Caries risk: debatable.
● Histopathology:
• Schwann cells, perineurial cells, and fibroblasts are mixed together in neurofibroma.
• Schwann cells: 40–80%, sharp corners, wavy nuclei.
S100, type IV collagen, CD34, and neurofilament (TUBB3) are examples of IHC markers.
● The diagnosis:
➣ The 1988 NIH criteria: ≥2 characteristics
• ≥6 macules of café au lait (≥5 mm prepubescent, ≥15 mm postpubescent).
• One plexiform neurofibroma or at least two neurofibromas.
• Inguinal/axial freckling.
• Glioma optica.
• Two or more Lisch nodules.
• A distinctive osseous lesion (pseudoarthrosis or sphenoid dysplasia).
• An NF1 first-degree relative.
➣ For mosaic forms, distinction from Legius syndrome (SPRED1 mutation), and other rasopathies, molecular testing is crucial.
● Case Report Highlight:
➣ 51-year-old male with oral and cutaneous neurofibromas since puberty, cutaneous café au lait spots from infancy.
➣ Gingival nodules on the vestibular maxilla are intraoral lesions (biopsy → confirmed NF).
➣ History: many skin excisions, denosumab treatment for osteoporosis Infection of tooth 48 unrelated to NF1
➣ After 11 years, there has been no return of oral lesions.
Protocol
● Administration:
• Multidisciplinary, yearly surveillance (oncology, neurology, ophthalmology, dentistry, and dermatology).
• Surgery: for cancer, functional impairment, or deformity. There is a risk of bleeding.
➣ Drug treatment:
•Selumetinib (MEK inhibitor) is FDA-approved for treating children's symptomatic plexiform neurofibromas (68% shrinkage).
➣ Paediatric focus: severe deformity or organ impairment can be avoided with early management.
➣ Dental treatment includes rigorous recurrence monitoring and the removal of symptomatic oral neurofibromas to enable cleanliness.
● Particular Care:
➣ Neurofibromas of the skin
• Usually benign, treated for practical or aesthetic purposes.
• Radiofrequency ablation, CO2 laser, electrosurgery, or excision.
• Risk: scarring, bleeding, and recurrence.

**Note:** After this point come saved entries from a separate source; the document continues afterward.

(** ** [Number(string)]: the StringToNumber conversion

    Strings are ASCII here; white space is the ASCII white space and line
    terminators (tab, LF, VT, FF, CR, space).  The grammar is
    StrNumericLiteral: an optionally signed decimal literal (digits with an
    optional fraction and exponent, or [Infinity]), or a [0x]/[0o]/[0b]
    integer; the empty (or all-blank) string is 0, anything else NaN. *)
Definition is_js_space (c : ascii) : bool :=
  let n := nat_of_ascii c in
  (Nat.eqb n 9) || (Nat.eqb n 10) || (Nat.eqb n 11) || (Nat.eqb n 12)
  || (Nat.eqb n 13) || (Nat.eqb n 32).

Fixpoint trim_start (s : string) : string :=
  match s with
  | String c r => if is_js_space c then trim_start r else s
  | EmptyString => EmptyString
  end.

Definition trim (s : string) : string :=
  string_of_list_ascii
    (rev (list_ascii_of_string
            (trim_start (string_of_list_ascii
                           (rev (list_ascii_of_string (trim_start s))))))).

(** Value of an ASCII digit in radix [b], if it is one. *)
Definition digit_val (b : Z) (c : ascii) : option Z :=
  let n := Z.of_nat (nat_of_ascii c) in
  let v := if (48 <=? n) && (n <=? 57) then n - 48
           else if (97 <=? n) && (n <=? 122) then n - 87
           else if (65 <=? n) && (n <=? 90) then n - 55
           else 100 in
  if v <? b then Some v else None.

(** Longest prefix of radix-[b] digits: (value, digit count, rest). *)
Fixpoint take_digits (b : Z) (s : string) (acc : Z) (k : nat)
  : Z * nat * string :=
  match s with
  | String c r =>
      match digit_val b c with
      | Some v => take_digits b r (acc * b + v) (S k)
      | None => (acc, k, s)
      end
  | EmptyString => (acc, k, s)
  end.

(** A non-empty string of radix-[b] digits only. *)
Definition all_digits (b : Z) (s : string) : option Z :=
  match take_digits b s 0 O with
  | (v, S _, EmptyString) => Some v
  | _ => None
  end.

Definition non_decimal (s : string) : option Z :=
  match s with
  | String "0" (String x r) =>
      if (x =? "x")%char || (x =? "X")%char then all_digits 16 r
      else if (x =? "o")%char || (x =? "O")%char then all_digits 8 r
      else if (x =? "b")%char || (x =? "B")%char then all_digits 2 r
      else None
  | _ => None
  end.

(** Optional sign: (is negative, rest). *)
Definition take_sign (s : string) : bool * string :=
  match s with
  | String "+" r => (false, r)
  | String "-" r => (true, r)
  | _ => (false, s)
  end.

(** ExponentPart, which must end the string. *)
Definition exponent_part (s : string) : option Z :=
  match s with
  | EmptyString => Some 0
  | String e r =>
      if (e =? "e")%char || (e =? "E")%char then
        let '(ng, r') := take_sign r in
        match all_digits 10 r' with
        | Some v => Some (if ng then - v else v)
        | None => None
        end
      else None
  end.

(** StrUnsignedDecimalLiteral other than [Infinity], as an exact rational. *)
Definition unsigned_decimal (s : string) : option Q :=
  let '(ip, ni, r) := take_digits 10 s 0 O in
  let '(fp, nf, r') :=
    match r with
    | String "." r1 => take_digits 10 r1 0 O
    | _ => (0, O, r)
    end in
  let has_dot := match r with String "." _ => true | _ => false end in
  let r'' := if has_dot then r' else r in
  match ni, nf with
  | O, O => None
  | _, _ =>
      match exponent_part r'' with
      | Some ex =>
          let mant := ip * 10 ^ Z.of_nat nf + fp in
          let sc := ex - Z.of_nat nf in
          Some (if 0 <=? sc then inject_Z (mant * 10 ^ sc)
                else Qmake mant (Z.to_pos (10 ^ (- sc))))
      | None => None
      end
  end.

Definition string_to_number (s0 : string) : num :=
  let s := trim s0 in
  match s with
  | EmptyString => Fin 0
  | _ =>
      match non_decimal s with
      | Some v => num_of_Z v
      | None =>
          let '(ng, r) := take_sign s in
          if String.eqb r "Infinity" then Inf ng
          else match unsigned_decimal r with
               | Some q => round64 (if ng then - q else q)
               | None => NaN
               end
      end
  end.

(** ** [String.prototype.split] with a one-character separator *)
Fixpoint split_acc (sep : ascii) (s : string) (cur : string)
  : list string :=
  match s with
  | EmptyString => [cur]
  | String c r =>
      if (c =? sep)%char then cur :: split_acc sep r EmptyString
      else split_acc sep r (cur ++ String c EmptyString)
  end.

Definition split (s : string) (sep : ascii) : list string :=
  split_acc sep s EmptyString.

(** ** Time values and [Date.UTC]

    A time value is an integer count of milliseconds since 1970-01-01T00:00Z
    ([option Z], [None] standing for NaN, an Invalid Date).  Calendar
    arithmetic is the proleptic Gregorian one of ECMA-262 (MakeDay, MakeTime,
    MakeDate, TimeClip).  The sums inside MakeDate are taken exactly: TimeClip
    keeps only magnitudes up to 8.64e15 < 2^53, where binary64 is exact. *)

(** Day number (days since 1970-01-01) of a proleptic Gregorian date. *)
Definition days_from_civil (y m d : Z) : Z :=
  let y' := if m <=? 2 then y - 1 else y in
  let era := y' / 400 in
  let yoe := y' - era * 400 in
  let mp := (m + 9) mod 12 in
  let doy := (153 * mp + 2) / 5 + d - 1 in
  let doe := yoe * 365 + yoe / 4 - yoe / 100 + doy in
  era * 146097 + doe - 719468.

Record civil := mkCivil {
  c_year : Z; c_month : Z; c_day : Z;
  c_hour : Z; c_minute : Z; c_second : Z }.

(** Calendar date (year, month 1-12, day 1-31) of a day number. *)
Definition civil_from_days (z : Z) : Z * Z * Z :=
  let z' := z + 719468 in
  let era := z' / 146097 in
  let doe := z' - era * 146097 in
  let yoe := (doe - doe / 1460 + doe / 36524 - doe / 146096) / 365 in
  let doy := doe - (365 * yoe + yoe / 4 - yoe / 100) in
  let mp := (5 * doy + 2) / 153 in
  let d := doy - (153 * mp + 2) / 5 + 1 in
  let m := if mp <? 10 then mp + 3 else mp - 9 in
  let y := yoe + era * 400 in
  (if m <=? 2 then y + 1 else y, m, d).

Definition ms_per_day : Z := 86400000.

(** Calendar fields, down to the second, of a time value read as UTC. *)
Definition civil_of_time (t : Z) : civil :=
  let '(y, m, d) := civil_from_days (t / ms_per_day) in
  let msd := t mod ms_per_day in
  mkCivil y m d (msd / 3600000) ((msd mod 3600000) / 60000)
          ((msd mod 60000) / 1000).

Definition MakeDay (y m dt : Z) : Z :=
  let ym := y + m / 12 in
  let mn := m mod 12 in
  days_from_civil ym (mn + 1) 1 + dt - 1.

Definition MakeTime (h mi s milli : Z) : Z :=
  h * 3600000 + mi * 60000 + s * 1000 + milli.

Definition TimeClip (t : Z) : option Z :=
  if Z.abs t <=? 8640000000000000 then Some t else None.

(** [ToIntegerOrInfinity] of a finite number; [None] for NaN and the
    infinities, which make MakeDay and MakeTime return NaN. *)
Definition finite_int (a : num) : option Z :=
  match a with Fin q => Some (Qtrunc q) | _ => None end.

(** [Date.UTC(year, month, date, hours, minutes, seconds)]; a year whose
    integer part lies in 0..99 means 1900 + that year. *)
Definition Date_UTC (year month date hours minutes seconds : num) : option Z :=
  let yr :=
    match year with
    | Fin q =>
        let yi := Qtrunc q in
        if (0 <=? yi) && (yi <=? 99) then Fin (inject_Z (1900 + yi)) else year
    | _ => year
    end in
  match finite_int yr, finite_int month, finite_int date,
        finite_int hours, finite_int minutes, finite_int seconds with
  | Some y, Some m, Some dt, Some h, Some mi, Some s =>
      TimeClip (MakeDay y m dt * ms_per_day + MakeTime h mi s 0)
  | _, _, _, _, _, _ => None
  end.

(** A time value used as a number ([Date.UTC(...)] in an expression,
    [date.getTime()]). *)
Definition time_num (t : option Z) : num :=
  match t with Some z => num_of_Z z | None => NaN end.

(** [new Date(x)] for a number [x]: TimeClip of [x]. *)
Definition new_Date (a : num) : option Z :=
  match a with
  | Fin q =>
      if Qle_bool (Qabs q) (inject_Z 8640000000000000) then Some (Qtrunc q)
      else None
  | _ => None
  end.

(** ** The time-zone database behind [Intl.DateTimeFormat]

    A zone is its UTC offset, in seconds, as a function of the time value.
    [zone_offset] reads a table of transitions: the offset of the last
    transition at or before [t], or [dflt] before the first one. *)
Fixpoint zone_offset (dflt : Z) (tr : list (Z * Z)) (t : Z) : Z :=
  match tr with
  | [] => dflt
  | (start, off) :: rest =>
      if start <=? t then zone_offset off rest t else dflt
  end.

(** UTC instant of a civil date-time, for writing transition tables. *)
Definition utc_ms (y m d h mi s : Z) : Z :=
  MakeDay y (m - 1) d * ms_per_day + MakeTime h mi s 0.

(** Offsets from the IANA tz database.  Bogota, Buenos Aires and Santo
    Domingo: the offsets in force since the dates listed (Bogota with its
    whole history, LMT -4:56:16, then -5:00 with the 1992-93 summer time);
    New York and Santiago: the DST transitions of 2024-2026, the offset of
    the nearest of them extending beyond. *)
Definition santiago_tr : list (Z * Z) :=
  [(utc_ms 2024 4 7 3 0 0, -14400); (utc_ms 2024 9 8 4 0 0, -10800);
   (utc_ms 2025 4 6 3 0 0, -14400); (utc_ms 2025 9 7 4 0 0, -10800);
   (utc_ms 2026 4 5 3 0 0, -14400); (utc_ms 2026 9 6 4 0 0, -10800)].

Definition new_york_tr : list (Z * Z) :=
  [(utc_ms 2024 3 10 7 0 0, -14400); (utc_ms 2024 11 3 6 0 0, -18000);
   (utc_ms 2025 3 9 7 0 0, -14400); (utc_ms 2025 11 2 6 0 0, -18000);
   (utc_ms 2026 3 8 7 0 0, -14400); (utc_ms 2026 11 1 6 0 0, -18000)].

Definition bogota_tr : list (Z * Z) :=
  [(utc_ms 1914 11 23 4 56 16, -18000); (utc_ms 1992 5 3 5 0 0, -14400);
   (utc_ms 1993 2 7 4 0 0, -18000)].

➣ The Neurofibromas of Plexiform
• Surgery is frequently challenging because of vascularity and infiltration if there is disfigurement, compression of important tissues, or a suspected malignant alteration.

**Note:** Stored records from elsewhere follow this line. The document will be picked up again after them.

#[global] Instance MenuScreenController_ScreenController :
  ScreenController MenuScreenController := {
  ViewOf := MenuScreenView;
  getView := MenuScreenController_view
}.

(** ** What the missing files provide *)

(** [STAGE_WIDTH] and [STAGE_HEIGHT] of constants.ts, which is not among
    the sources. *)
Class Constants : Type := {
  STAGE_WIDTH : Q;
  STAGE_HEIGHT : Q
}.

(** [GameScreenModel] of GameScreenModel.ts, which is not among the
    sources: on the type of the state a game run keeps, the state after
    [new GameScreenModel()] and what [reset()] makes of a state. *)
Class GameScreenModelOps (GameScreenModel : Type) : Type := {
  GameScreenModel_constructor : GameScreenModel;
  GameScreenModel_reset : GameScreenModel -> GameScreenModel
}.

Section Program.

Context {constants : Constants}.
Context {GameScreenModel : Type} {ops : GameScreenModelOps GameScreenModel}.

(** *** class Object *)

(** [this._image.m]: read the field, then access a member of it. *)
Definition Object_this_image (this : loc) : M loc :=
  i ← Object_read _image this;
  deref i.

(** [constructor(image, rank = 1, x = STAGE_WIDTH / 2, y = STAGE_HEIGHT / 2)];
    an omitted argument is [None]. *)
Definition Object_constructor (image : option loc) (rank x y : option Q) : M loc :=
  let rank := default 1%Q rank in
  let x := default (STAGE_WIDTH / 2)%Q x in
  let y := default (STAGE_HEIGHT / 2)%Q y in
  w ← get_world;
  modify_world (World_with_ID (ID w + 1)%Z);;
  this ← Object_alloc (mkObject (ID w) rank 0 1 x y image);
  g ← Object_this_image this;
  g' ← Object_this_image this;
  wd ← Konva_width g';
  Konva_offsetX g (wd / 2)%Q;;
  g ← Object_this_image this;
  g' ← Object_this_image this;
  ht ← Konva_height g';
  Konva_offsetY g (ht / 2)%Q;;
  mret this.

Definition Object_get_Id (this : loc) : M Z := Object_read _Id this.

Definition Object_get_rank (this : loc) : M Q := Object_read _rank this.
Definition Object_set_rank (this : loc) (value : Q) : M unit :=
  Object_write (Object_with_rank value) this.

Definition Object_get_rotation (this : loc) : M Q := Object_read _rotation this.
Definition Object_set_rotation (this : loc) (value : Q) : M unit :=
  Object_write (Object_with_rotation value) this;;
  g ← Object_this_image this;
  r ← Object_read _rotation this;
  Konva_rotation g r.

Definition Object_get_scale (this : loc) : M Q := Object_read _scale this.
Definition Object_set_scale (this : loc) (value : Q) : M unit :=
  Object_write (Object_with_scale value) this;;
  g ← Object_this_image this;
  Konva_scaleX g value;;
  g ← Object_this_image this;
  Konva_scaleY g value.

Definition Object_get_x (this : loc) : M Q := Object_read _x this.
Definition Object_set_x (this : loc) (value : Q) : M unit :=
  Object_write (Object_with_x value) this;;
  g ← Object_this_image this;
  Konva_x g value.

Definition Object_get_y (this : loc) : M Q := Object_read _y this.
Definition Object_set_y (this : loc) (value : Q) : M unit :=
  Object_write (Object_with_y value) this;;
  g ← Object_this_image this;
  Konva_y g value.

•Medical option: → FDA-approved selumetinib (MEK inhibitor) for children with plexiform NF that is symptomatic but incurable; response: ~68% shrinking in clinical studies.
➣ Oral Lesions
• Removal of intraoral neurofibromas that cause symptoms (gingival, tongue, buccal mucosa).
• Assists with dental health and function and lowers the chance of recurrence.
• Keep an eye out for malignant alterations, which are uncommon but possible in oral locations.
➣ Gliomas in the Optical Pathway
•Asymptomatic observation.
•If vision loss or progression occurs, intervention (chemotherapy, seldom radiation or surgery) may be necessary.
➣ Anomalies of the Skeletal System
• Bone dysplasia, pseudoarthrosis, and scoliosis can be treated orthopaedically with bracing, surgery, or physical therapy as necessary.
➣ Developmental and Cognitive Problems
• Early neuropsychological assessment.